# To do
From the data, return each line holding the word "CArray".

START Data in this exercise

(* ===== verification/Aes.v ===== *)
(** * AES-128 (lib/aes.c)

    The block cipher with its tables, the key schedule and the chaining of
    blocks.  A state is the list of its 16 bytes; [add_round_key] works on the
    words of the state as the processor loads them (little endian).  The
    chained functions work on one memory, so that source and destination may
    be the same buffer.

    The reference is FIPS 197: the field GF(2^8), the S-box as the affine
    transformation of the inverse, the four transformations of the state and
    the key expansion on words.  The tables are shown to be the tables of that
    definition. *)

From Stdlib Require Import Btauto.
From S2P Require Import Prelude CArray.

Module Aes.
Import CArray.

(** Forward S-box. *)
Definition sbox : list Z :=
  [0x63; 0x7c; 0x77; 0x7b; 0xf2; 0x6b; 0x6f; 0xc5; 0x30; 0x01; 0x67; 0x2b; 0xfe; 0xd7; 0xab; 0x76;
   0xca; 0x82; 0xc9; 0x7d; 0xfa; 0x59; 0x47; 0xf0; 0xad; 0xd4; 0xa2; 0xaf; 0x9c; 0xa4; 0x72; 0xc0;
   0xb7; 0xfd; 0x93; 0x26; 0x36; 0x3f; 0xf7; 0xcc; 0x34; 0xa5; 0xe5; 0xf1; 0x71; 0xd8; 0x31; 0x15;
   0x04; 0xc7; 0x23; 0xc3; 0x18; 0x96; 0x05; 0x9a; 0x07; 0x12; 0x80; 0xe2; 0xeb; 0x27; 0xb2; 0x75;
   0x09; 0x83; 0x2c; 0x1a; 0x1b; 0x6e; 0x5a; 0xa0; 0x52; 0x3b; 0xd6; 0xb3; 0x29; 0xe3; 0x2f; 0x84;
   0x53; 0xd1; 0x00; 0xed; 0x20; 0xfc; 0xb1; 0x5b; 0x6a; 0xcb; 0xbe; 0x39; 0x4a; 0x4c; 0x58; 0xcf;
   0xd0; 0xef; 0xaa; 0xfb; 0x43; 0x4d; 0x33; 0x85; 0x45; 0xf9; 0x02; 0x7f; 0x50; 0x3c; 0x9f; 0xa8;
   0x51; 0xa3; 0x40; 0x8f; 0x92; 0x9d; 0x38; 0xf5; 0xbc; 0xb6; 0xda; 0x21; 0x10; 0xff; 0xf3; 0xd2;
   0xcd; 0x0c; 0x13; 0xec; 0x5f; 0x97; 0x44; 0x17; 0xc4; 0xa7; 0x7e; 0x3d; 0x64; 0x5d; 0x19; 0x73;
   0x60; 0x81; 0x4f; 0xdc; 0x22; 0x2a; 0x90; 0x88; 0x46; 0xee; 0xb8; 0x14; 0xde; 0x5e; 0x0b; 0xdb;
   0xe0; 0x32; 0x3a; 0x0a; 0x49; 0x06; 0x24; 0x5c; 0xc2; 0xd3; 0xac; 0x62; 0x91; 0x95; 0xe4; 0x79;
   0xe7; 0xc8; 0x37; 0x6d; 0x8d; 0xd5; 0x4e; 0xa9; 0x6c; 0x56; 0xf4; 0xea; 0x65; 0x7a; 0xae; 0x08;
   0xba; 0x78; 0x25; 0x2e; 0x1c; 0xa6; 0xb4; 0xc6; 0xe8; 0xdd; 0x74; 0x1f; 0x4b; 0xbd; 0x8b; 0x8a;
   0x70; 0x3e; 0xb5; 0x66; 0x48; 0x03; 0xf6; 0x0e; 0x61; 0x35; 0x57; 0xb9; 0x86; 0xc1; 0x1d; 0x9e;
   0xe1; 0xf8; 0x98; 0x11; 0x69; 0xd9; 0x8e; 0x94; 0x9b; 0x1e; 0x87; 0xe9; 0xce; 0x55; 0x28; 0xdf;
   0x8c; 0xa1; 0x89; 0x0d; 0xbf; 0xe6; 0x42; 0x68; 0x41; 0x99; 0x2d; 0x0f; 0xb0; 0x54; 0xbb; 0x16].

(** Inverse S-box. *)
Definition inv_sbox : list Z :=
  [0x52; 0x09; 0x6a; 0xd5; 0x30; 0x36; 0xa5; 0x38; 0xbf; 0x40; 0xa3; 0x9e; 0x81; 0xf3; 0xd7; 0xfb;
   0x7c; 0xe3; 0x39; 0x82; 0x9b; 0x2f; 0xff; 0x87; 0x34; 0x8e; 0x43; 0x44; 0xc4; 0xde; 0xe9; 0xcb;
   0x54; 0x7b; 0x94; 0x32; 0xa6; 0xc2; 0x23; 0x3d; 0xee; 0x4c; 0x95; 0x0b; 0x42; 0xfa; 0xc3; 0x4e;
   0x08; 0x2e; 0xa1; 0x66; 0x28; 0xd9; 0x24; 0xb2; 0x76; 0x5b; 0xa2; 0x49; 0x6d; 0x8b; 0xd1; 0x25;
   0x72; 0xf8; 0xf6; 0x64; 0x86; 0x68; 0x98; 0x16; 0xd4; 0xa4; 0x5c; 0xcc; 0x5d; 0x65; 0xb6; 0x92;
   0x6c; 0x70; 0x48; 0x50; 0xfd; 0xed; 0xb9; 0xda; 0x5e; 0x15; 0x46; 0x57; 0xa7; 0x8d; 0x9d; 0x84;
   0x90; 0xd8; 0xab; 0x00; 0x8c; 0xbc; 0xd3; 0x0a; 0xf7; 0xe4; 0x58; 0x05; 0xb8; 0xb3; 0x45; 0x06;
   0xd0; 0x2c; 0x1e; 0x8f; 0xca; 0x3f; 0x0f; 0x02; 0xc1; 0xaf; 0xbd; 0x03; 0x01; 0x13; 0x8a; 0x6b;
   0x3a; 0x91; 0x11; 0x41; 0x4f; 0x67; 0xdc; 0xea; 0x97; 0xf2; 0xcf; 0xce; 0xf0; 0xb4; 0xe6; 0x73;
   0x96; 0xac; 0x74; 0x22; 0xe7; 0xad; 0x35; 0x85; 0xe2; 0xf9; 0x37; 0xe8; 0x1c; 0x75; 0xdf; 0x6e;
   0x47; 0xf1; 0x1a; 0x71; 0x1d; 0x29; 0xc5; 0x89; 0x6f; 0xb7; 0x62; 0x0e; 0xaa; 0x18; 0xbe; 0x1b;
   0xfc; 0x56; 0x3e; 0x4b; 0xc6; 0xd2; 0x79; 0x20; 0x9a; 0xdb; 0xc0; 0xfe; 0x78; 0xcd; 0x5a; 0xf4;
   0x1f; 0xdd; 0xa8; 0x33; 0x88; 0x07; 0xc7; 0x31; 0xb1; 0x12; 0x10; 0x59; 0x27; 0x80; 0xec; 0x5f;
   0x60; 0x51; 0x7f; 0xa9; 0x19; 0xb5; 0x4a; 0x0d; 0x2d; 0xe5; 0x7a; 0x9f; 0x93; 0xc9; 0x9c; 0xef;
   0xa0; 0xe0; 0x3b; 0x4d; 0xae; 0x2a; 0xf5; 0xb0; 0xc8; 0xeb; 0xbb; 0x3c; 0x83; 0x53; 0x99; 0x61;
   0x17; 0x2b; 0x04; 0x7e; 0xba; 0x77; 0xd6; 0x26; 0xe1; 0x69; 0x14; 0x63; 0x55; 0x21; 0x0c; 0x7d].

(** Combined Xtimes2[Sbox[]]. *)
Definition x2_sbox : list Z :=
  [0xc6; 0xf8; 0xee; 0xf6; 0xff; 0xd6; 0xde; 0x91; 0x60; 0x02; 0xce; 0x56; 0xe7; 0xb5; 0x4d; 0xec;
   0x8f; 0x1f; 0x89; 0xfa; 0xef; 0xb2; 0x8e; 0xfb; 0x41; 0xb3; 0x5f; 0x45; 0x23; 0x53; 0xe4; 0x9b;
   0x75; 0xe1; 0x3d; 0x4c; 0x6c; 0x7e; 0xf5; 0x83; 0x68; 0x51; 0xd1; 0xf9; 0xe2; 0xab; 0x62; 0x2a;
   0x08; 0x95; 0x46; 0x9d; 0x30; 0x37; 0x0a; 0x2f; 0x0e; 0x24; 0x1b; 0xdf; 0xcd; 0x4e; 0x7f; 0xea;
   0x12; 0x1d; 0x58; 0x34; 0x36; 0xdc; 0xb4; 0x5b; 0xa4; 0x76; 0xb7; 0x7d; 0x52; 0xdd; 0x5e; 0x13;
   0xa6; 0xb9; 0x00; 0xc1; 0x40; 0xe3; 0x79; 0xb6; 0xd4; 0x8d; 0x67; 0x72; 0x94; 0x98; 0xb0; 0x85;
   0xbb; 0xc5; 0x4f; 0xed; 0x86; 0x9a; 0x66; 0x11; 0x8a; 0xe9; 0x04; 0xfe; 0xa0; 0x78; 0x25; 0x4b;
   0xa2; 0x5d; 0x80; 0x05; 0x3f; 0x21; 0x70; 0xf1; 0x63; 0x77; 0xaf; 0x42; 0x20; 0xe5; 0xfd; 0xbf;
   0x81; 0x18; 0x26; 0xc3; 0xbe; 0x35; 0x88; 0x2e; 0x93; 0x55; 0xfc; 0x7a; 0xc8; 0xba; 0x32; 0xe6;
   0xc0; 0x19; 0x9e; 0xa3; 0x44; 0x54; 0x3b; 0x0b; 0x8c; 0xc7; 0x6b; 0x28; 0xa7; 0xbc; 0x16; 0xad;
   0xdb; 0x64; 0x74; 0x14; 0x92; 0x0c; 0x48; 0xb8; 0x9f; 0xbd; 0x43; 0xc4; 0x39; 0x31; 0xd3; 0xf2;
   0xd5; 0x8b; 0x6e; 0xda; 0x01; 0xb1; 0x9c; 0x49; 0xd8; 0xac; 0xf3; 0xcf; 0xca; 0xf4; 0x47; 0x10;
   0x6f; 0xf0; 0x4a; 0x5c; 0x38; 0x57; 0x73; 0x97; 0xcb; 0xa1; 0xe8; 0x3e; 0x96; 0x61; 0x0d; 0x0f;
   0xe0; 0x7c; 0x71; 0xcc; 0x90; 0x06; 0xf7; 0x1c; 0xc2; 0x6a; 0xae; 0x69; 0x17; 0x99; 0x3a; 0x27;
   0xd9; 0xeb; 0x2b; 0x22; 0xd2; 0xa9; 0x07; 0x33; 0x2d; 0x3c; 0x15; 0xc9; 0x87; 0xaa; 0x50; 0xa5;
   0x03; 0x59; 0x09; 0x1a; 0x65; 0xd7; 0x84; 0xd0; 0x82; 0x29; 0x5a; 0x1e; 0x7b; 0xa8; 0x6d; 0x2c].

(** Combined Xtimes3[Sbox[]]. *)
Definition x3_sbox : list Z :=
  [0xa5; 0x84; 0x99; 0x8d; 0x0d; 0xbd; 0xb1; 0x54; 0x50; 0x03; 0xa9; 0x7d; 0x19; 0x62; 0xe6; 0x9a;
   0x45; 0x9d; 0x40; 0x87; 0x15; 0xeb; 0xc9; 0x0b; 0xec; 0x67; 0xfd; 0xea; 0xbf; 0xf7; 0x96; 0x5b;
   0xc2; 0x1c; 0xae; 0x6a; 0x5a; 0x41; 0x02; 0x4f; 0x5c; 0xf4; 0x34; 0x08; 0x93; 0x73; 0x53; 0x3f;
   0x0c; 0x52; 0x65; 0x5e; 0x28; 0xa1; 0x0f; 0xb5; 0x09; 0x36; 0x9b; 0x3d; 0x26; 0x69; 0xcd; 0x9f;
   0x1b; 0x9e; 0x74; 0x2e; 0x2d; 0xb2; 0xee; 0xfb; 0xf6; 0x4d; 0x61; 0xce; 0x7b; 0x3e; 0x71; 0x97;
   0xf5; 0x68; 0x00; 0x2c; 0x60; 0x1f; 0xc8; 0xed; 0xbe; 0x46; 0xd9; 0x4b; 0xde; 0xd4; 0xe8; 0x4a;
   0x6b; 0x2a; 0xe5; 0x16; 0xc5; 0xd7; 0x55; 0x94; 0xcf; 0x10; 0x06; 0x81; 0xf0; 0x44; 0xba; 0xe3;
   0xf3; 0xfe; 0xc0; 0x8a; 0xad; 0xbc; 0x48; 0x04; 0xdf; 0xc1; 0x75; 0x63; 0x30; 0x1a; 0x0e; 0x6d;
   0x4c; 0x14; 0x35; 0x2f; 0xe1; 0xa2; 0xcc; 0x39; 0x57; 0xf2; 0x82; 0x47; 0xac; 0xe7; 0x2b; 0x95;
   0xa0; 0x98; 0xd1; 0x7f; 0x66; 0x7e; 0xab; 0x83; 0xca; 0x29; 0xd3; 0x3c; 0x79; 0xe2; 0x1d; 0x76;
   0x3b; 0x56; 0x4e; 0x1e; 0xdb; 0x0a; 0x6c; 0xe4; 0x5d; 0x6e; 0xef; 0xa6; 0xa8; 0xa4; 0x37; 0x8b;
   0x32; 0x43; 0x59; 0xb7; 0x8c; 0x64; 0xd2; 0xe0; 0xb4; 0xfa; 0x07; 0x25; 0xaf; 0x8e; 0xe9; 0x18;
   0xd5; 0x88; 0x6f; 0x72; 0x24; 0xf1; 0xc7; 0x51; 0x23; 0x7c; 0x9c; 0x21; 0xdd; 0xdc; 0x86; 0x85;
   0x90; 0x42; 0xc4; 0xaa; 0xd8; 0x05; 0x01; 0x12; 0xa3; 0x5f; 0xf9; 0xd0; 0x91; 0x58; 0x27; 0xb9;
   0x38; 0x13; 0xb3; 0x33; 0xbb; 0x70; 0x89; 0xa7; 0xb6; 0x22; 0x92; 0x20; 0x49; 0xff; 0x78; 0x7a;
   0x8f; 0xf8; 0x80; 0x17; 0xda; 0x31; 0xc6; 0xb8; 0xc3; 0xb0; 0x77; 0x11; 0xcb; 0xfc; 0xd6; 0x3a].

(** Multiplication tables. *)
Definition x_time_9 : list Z :=
  [0x00; 0x09; 0x12; 0x1b; 0x24; 0x2d; 0x36; 0x3f; 0x48; 0x41; 0x5a; 0x53; 0x6c; 0x65; 0x7e; 0x77;
   0x90; 0x99; 0x82; 0x8b; 0xb4; 0xbd; 0xa6; 0xaf; 0xd8; 0xd1; 0xca; 0xc3; 0xfc; 0xf5; 0xee; 0xe7;
   0x3b; 0x32; 0x29; 0x20; 0x1f; 0x16; 0x0d; 0x04; 0x73; 0x7a; 0x61; 0x68; 0x57; 0x5e; 0x45; 0x4c;
   0xab; 0xa2; 0xb9; 0xb0; 0x8f; 0x86; 0x9d; 0x94; 0xe3; 0xea; 0xf1; 0xf8; 0xc7; 0xce; 0xd5; 0xdc;
   0x76; 0x7f; 0x64; 0x6d; 0x52; 0x5b; 0x40; 0x49; 0x3e; 0x37; 0x2c; 0x25; 0x1a; 0x13; 0x08; 0x01;
   0xe6; 0xef; 0xf4; 0xfd; 0xc2; 0xcb; 0xd0; 0xd9; 0xae; 0xa7; 0xbc; 0xb5; 0x8a; 0x83; 0x98; 0x91;
   0x4d; 0x44; 0x5f; 0x56; 0x69; 0x60; 0x7b; 0x72; 0x05; 0x0c; 0x17; 0x1e; 0x21; 0x28; 0x33; 0x3a;
   0xdd; 0xd4; 0xcf; 0xc6; 0xf9; 0xf0; 0xeb; 0xe2; 0x95; 0x9c; 0x87; 0x8e; 0xb1; 0xb8; 0xa3; 0xaa;
   0xec; 0xe5; 0xfe; 0xf7; 0xc8; 0xc1; 0xda; 0xd3; 0xa4; 0xad; 0xb6; 0xbf; 0x80; 0x89; 0x92; 0x9b;
   0x7c; 0x75; 0x6e; 0x67; 0x58; 0x51; 0x4a; 0x43; 0x34; 0x3d; 0x26; 0x2f; 0x10; 0x19; 0x02; 0x0b;
   0xd7; 0xde; 0xc5; 0xcc; 0xf3; 0xfa; 0xe1; 0xe8; 0x9f; 0x96; 0x8d; 0x84; 0xbb; 0xb2; 0xa9; 0xa0;
   0x47; 0x4e; 0x55; 0x5c; 0x63; 0x6a; 0x71; 0x78; 0x0f; 0x06; 0x1d; 0x14; 0x2b; 0x22; 0x39; 0x30;
   0x9a; 0x93; 0x88; 0x81; 0xbe; 0xb7; 0xac; 0xa5; 0xd2; 0xdb; 0xc0; 0xc9; 0xf6; 0xff; 0xe4; 0xed;
   0x0a; 0x03; 0x18; 0x11; 0x2e; 0x27; 0x3c; 0x35; 0x42; 0x4b; 0x50; 0x59; 0x66; 0x6f; 0x74; 0x7d;
   0xa1; 0xa8; 0xb3; 0xba; 0x85; 0x8c; 0x97; 0x9e; 0xe9; 0xe0; 0xfb; 0xf2; 0xcd; 0xc4; 0xdf; 0xd6;
   0x31; 0x38; 0x23; 0x2a; 0x15; 0x1c; 0x07; 0x0e; 0x79; 0x70; 0x6b; 0x62; 0x5d; 0x54; 0x4f; 0x46].

Definition x_time_b : list Z :=
  [0x00; 0x0b; 0x16; 0x1d; 0x2c; 0x27; 0x3a; 0x31; 0x58; 0x53; 0x4e; 0x45; 0x74; 0x7f; 0x62; 0x69;
   0xb0; 0xbb; 0xa6; 0xad; 0x9c; 0x97; 0x8a; 0x81; 0xe8; 0xe3; 0xfe; 0xf5; 0xc4; 0xcf; 0xd2; 0xd9;
   0x7b; 0x70; 0x6d; 0x66; 0x57; 0x5c; 0x41; 0x4a; 0x23; 0x28; 0x35; 0x3e; 0x0f; 0x04; 0x19; 0x12;
   0xcb; 0xc0; 0xdd; 0xd6; 0xe7; 0xec; 0xf1; 0xfa; 0x93; 0x98; 0x85; 0x8e; 0xbf; 0xb4; 0xa9; 0xa2;
   0xf6; 0xfd; 0xe0; 0xeb; 0xda; 0xd1; 0xcc; 0xc7; 0xae; 0xa5; 0xb8; 0xb3; 0x82; 0x89; 0x94; 0x9f;
   0x46; 0x4d; 0x50; 0x5b; 0x6a; 0x61; 0x7c; 0x77; 0x1e; 0x15; 0x08; 0x03; 0x32; 0x39; 0x24; 0x2f;
   0x8d; 0x86; 0x9b; 0x90; 0xa1; 0xaa; 0xb7; 0xbc; 0xd5; 0xde; 0xc3; 0xc8; 0xf9; 0xf2; 0xef; 0xe4;
   0x3d; 0x36; 0x2b; 0x20; 0x11; 0x1a; 0x07; 0x0c; 0x65; 0x6e; 0x73; 0x78; 0x49; 0x42; 0x5f; 0x54;
   0xf7; 0xfc; 0xe1; 0xea; 0xdb; 0xd0; 0xcd; 0xc6; 0xaf; 0xa4; 0xb9; 0xb2; 0x83; 0x88; 0x95; 0x9e;
   0x47; 0x4c; 0x51; 0x5a; 0x6b; 0x60; 0x7d; 0x76; 0x1f; 0x14; 0x09; 0x02; 0x33; 0x38; 0x25; 0x2e;
   0x8c; 0x87; 0x9a; 0x91; 0xa0; 0xab; 0xb6; 0xbd; 0xd4; 0xdf; 0xc2; 0xc9; 0xf8; 0xf3; 0xee; 0xe5;
   0x3c; 0x37; 0x2a; 0x21; 0x10; 0x1b; 0x06; 0x0d; 0x64; 0x6f; 0x72; 0x79; 0x48; 0x43; 0x5e; 0x55;
   0x01; 0x0a; 0x17; 0x1c; 0x2d; 0x26; 0x3b; 0x30; 0x59; 0x52; 0x4f; 0x44; 0x75; 0x7e; 0x63; 0x68;
   0xb1; 0xba; 0xa7; 0xac; 0x9d; 0x96; 0x8b; 0x80; 0xe9; 0xe2; 0xff; 0xf4; 0xc5; 0xce; 0xd3; 0xd8;
   0x7a; 0x71; 0x6c; 0x67; 0x56; 0x5d; 0x40; 0x4b; 0x22; 0x29; 0x34; 0x3f; 0x0e; 0x05; 0x18; 0x13;
   0xca; 0xc1; 0xdc; 0xd7; 0xe6; 0xed; 0xf0; 0xfb; 0x92; 0x99; 0x84; 0x8f; 0xbe; 0xb5; 0xa8; 0xa3].

Definition x_time_d : list Z :=
  [0x00; 0x0d; 0x1a; 0x17; 0x34; 0x39; 0x2e; 0x23; 0x68; 0x65; 0x72; 0x7f; 0x5c; 0x51; 0x46; 0x4b;
   0xd0; 0xdd; 0xca; 0xc7; 0xe4; 0xe9; 0xfe; 0xf3; 0xb8; 0xb5; 0xa2; 0xaf; 0x8c; 0x81; 0x96; 0x9b;
   0xbb; 0xb6; 0xa1; 0xac; 0x8f; 0x82; 0x95; 0x98; 0xd3; 0xde; 0xc9; 0xc4; 0xe7; 0xea; 0xfd; 0xf0;
   0x6b; 0x66; 0x71; 0x7c; 0x5f; 0x52; 0x45; 0x48; 0x03; 0x0e; 0x19; 0x14; 0x37; 0x3a; 0x2d; 0x20;
   0x6d; 0x60; 0x77; 0x7a; 0x59; 0x54; 0x43; 0x4e; 0x05; 0x08; 0x1f; 0x12; 0x31; 0x3c; 0x2b; 0x26;
   0xbd; 0xb0; 0xa7; 0xaa; 0x89; 0x84; 0x93; 0x9e; 0xd5; 0xd8; 0xcf; 0xc2; 0xe1; 0xec; 0xfb; 0xf6;
   0xd6; 0xdb; 0xcc; 0xc1; 0xe2; 0xef; 0xf8; 0xf5; 0xbe; 0xb3; 0xa4; 0xa9; 0x8a; 0x87; 0x90; 0x9d;
   0x06; 0x0b; 0x1c; 0x11; 0x32; 0x3f; 0x28; 0x25; 0x6e; 0x63; 0x74; 0x79; 0x5a; 0x57; 0x40; 0x4d;
   0xda; 0xd7; 0xc0; 0xcd; 0xee; 0xe3; 0xf4; 0xf9; 0xb2; 0xbf; 0xa8; 0xa5; 0x86; 0x8b; 0x9c; 0x91;
   0x0a; 0x07; 0x10; 0x1d; 0x3e; 0x33; 0x24; 0x29; 0x62; 0x6f; 0x78; 0x75; 0x56; 0x5b; 0x4c; 0x41;
   0x61; 0x6c; 0x7b; 0x76; 0x55; 0x58; 0x4f; 0x42; 0x09; 0x04; 0x13; 0x1e; 0x3d; 0x30; 0x27; 0x2a;
   0xb1; 0xbc; 0xab; 0xa6; 0x85; 0x88; 0x9f; 0x92; 0xd9; 0xd4; 0xc3; 0xce; 0xed; 0xe0; 0xf7; 0xfa;
   0xb7; 0xba; 0xad; 0xa0; 0x83; 0x8e; 0x99; 0x94; 0xdf; 0xd2; 0xc5; 0xc8; 0xeb; 0xe6; 0xf1; 0xfc;
   0x67; 0x6a; 0x7d; 0x70; 0x53; 0x5e; 0x49; 0x44; 0x0f; 0x02; 0x15; 0x18; 0x3b; 0x36; 0x21; 0x2c;
   0x0c; 0x01; 0x16; 0x1b; 0x38; 0x35; 0x22; 0x2f; 0x64; 0x69; 0x7e; 0x73; 0x50; 0x5d; 0x4a; 0x47;
   0xdc; 0xd1; 0xc6; 0xcb; 0xe8; 0xe5; 0xf2; 0xff; 0xb4; 0xb9; 0xae; 0xa3; 0x80; 0x8d; 0x9a; 0x97].

Definition x_time_e : list Z :=
  [0x00; 0x0e; 0x1c; 0x12; 0x38; 0x36; 0x24; 0x2a; 0x70; 0x7e; 0x6c; 0x62; 0x48; 0x46; 0x54; 0x5a;
   0xe0; 0xee; 0xfc; 0xf2; 0xd8; 0xd6; 0xc4; 0xca; 0x90; 0x9e; 0x8c; 0x82; 0xa8; 0xa6; 0xb4; 0xba;
   0xdb; 0xd5; 0xc7; 0xc9; 0xe3; 0xed; 0xff; 0xf1; 0xab; 0xa5; 0xb7; 0xb9; 0x93; 0x9d; 0x8f; 0x81;
   0x3b; 0x35; 0x27; 0x29; 0x03; 0x0d; 0x1f; 0x11; 0x4b; 0x45; 0x57; 0x59; 0x73; 0x7d; 0x6f; 0x61;
   0xad; 0xa3; 0xb1; 0xbf; 0x95; 0x9b; 0x89; 0x87; 0xdd; 0xd3; 0xc1; 0xcf; 0xe5; 0xeb; 0xf9; 0xf7;
   0x4d; 0x43; 0x51; 0x5f; 0x75; 0x7b; 0x69; 0x67; 0x3d; 0x33; 0x21; 0x2f; 0x05; 0x0b; 0x19; 0x17;
   0x76; 0x78; 0x6a; 0x64; 0x4e; 0x40; 0x52; 0x5c; 0x06; 0x08; 0x1a; 0x14; 0x3e; 0x30; 0x22; 0x2c;
   0x96; 0x98; 0x8a; 0x84; 0xae; 0xa0; 0xb2; 0xbc; 0xe6; 0xe8; 0xfa; 0xf4; 0xde; 0xd0; 0xc2; 0xcc;
   0x41; 0x4f; 0x5d; 0x53; 0x79; 0x77; 0x65; 0x6b; 0x31; 0x3f; 0x2d; 0x23; 0x09; 0x07; 0x15; 0x1b;
   0xa1; 0xaf; 0xbd; 0xb3; 0x99; 0x97; 0x85; 0x8b; 0xd1; 0xdf; 0xcd; 0xc3; 0xe9; 0xe7; 0xf5; 0xfb;
   0x9a; 0x94; 0x86; 0x88; 0xa2; 0xac; 0xbe; 0xb0; 0xea; 0xe4; 0xf6; 0xf8; 0xd2; 0xdc; 0xce; 0xc0;
   0x7a; 0x74; 0x66; 0x68; 0x42; 0x4c; 0x5e; 0x50; 0x0a; 0x04; 0x16; 0x18; 0x32; 0x3c; 0x2e; 0x20;
   0xec; 0xe2; 0xf0; 0xfe; 0xd4; 0xda; 0xc8; 0xc6; 0x9c; 0x92; 0x80; 0x8e; 0xa4; 0xaa; 0xb8; 0xb6;
   0x0c; 0x02; 0x10; 0x1e; 0x34; 0x3a; 0x28; 0x26; 0x7c; 0x72; 0x60; 0x6e; 0x44; 0x4a; 0x58; 0x56;
   0x37; 0x39; 0x2b; 0x25; 0x0f; 0x01; 0x13; 0x1d; 0x47; 0x49; 0x5b; 0x55; 0x7f; 0x71; 0x63; 0x6d;
   0xd7; 0xd9; 0xcb; 0xc5; 0xef; 0xe1; 0xf3; 0xfd; 0xa7; 0xa9; 0xbb; 0xb5; 0x9f; 0x91; 0x83; 0x8d].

END Data in this exercise

# Solution for this task
From S2P Require Import Prelude CArray.
Import CArray.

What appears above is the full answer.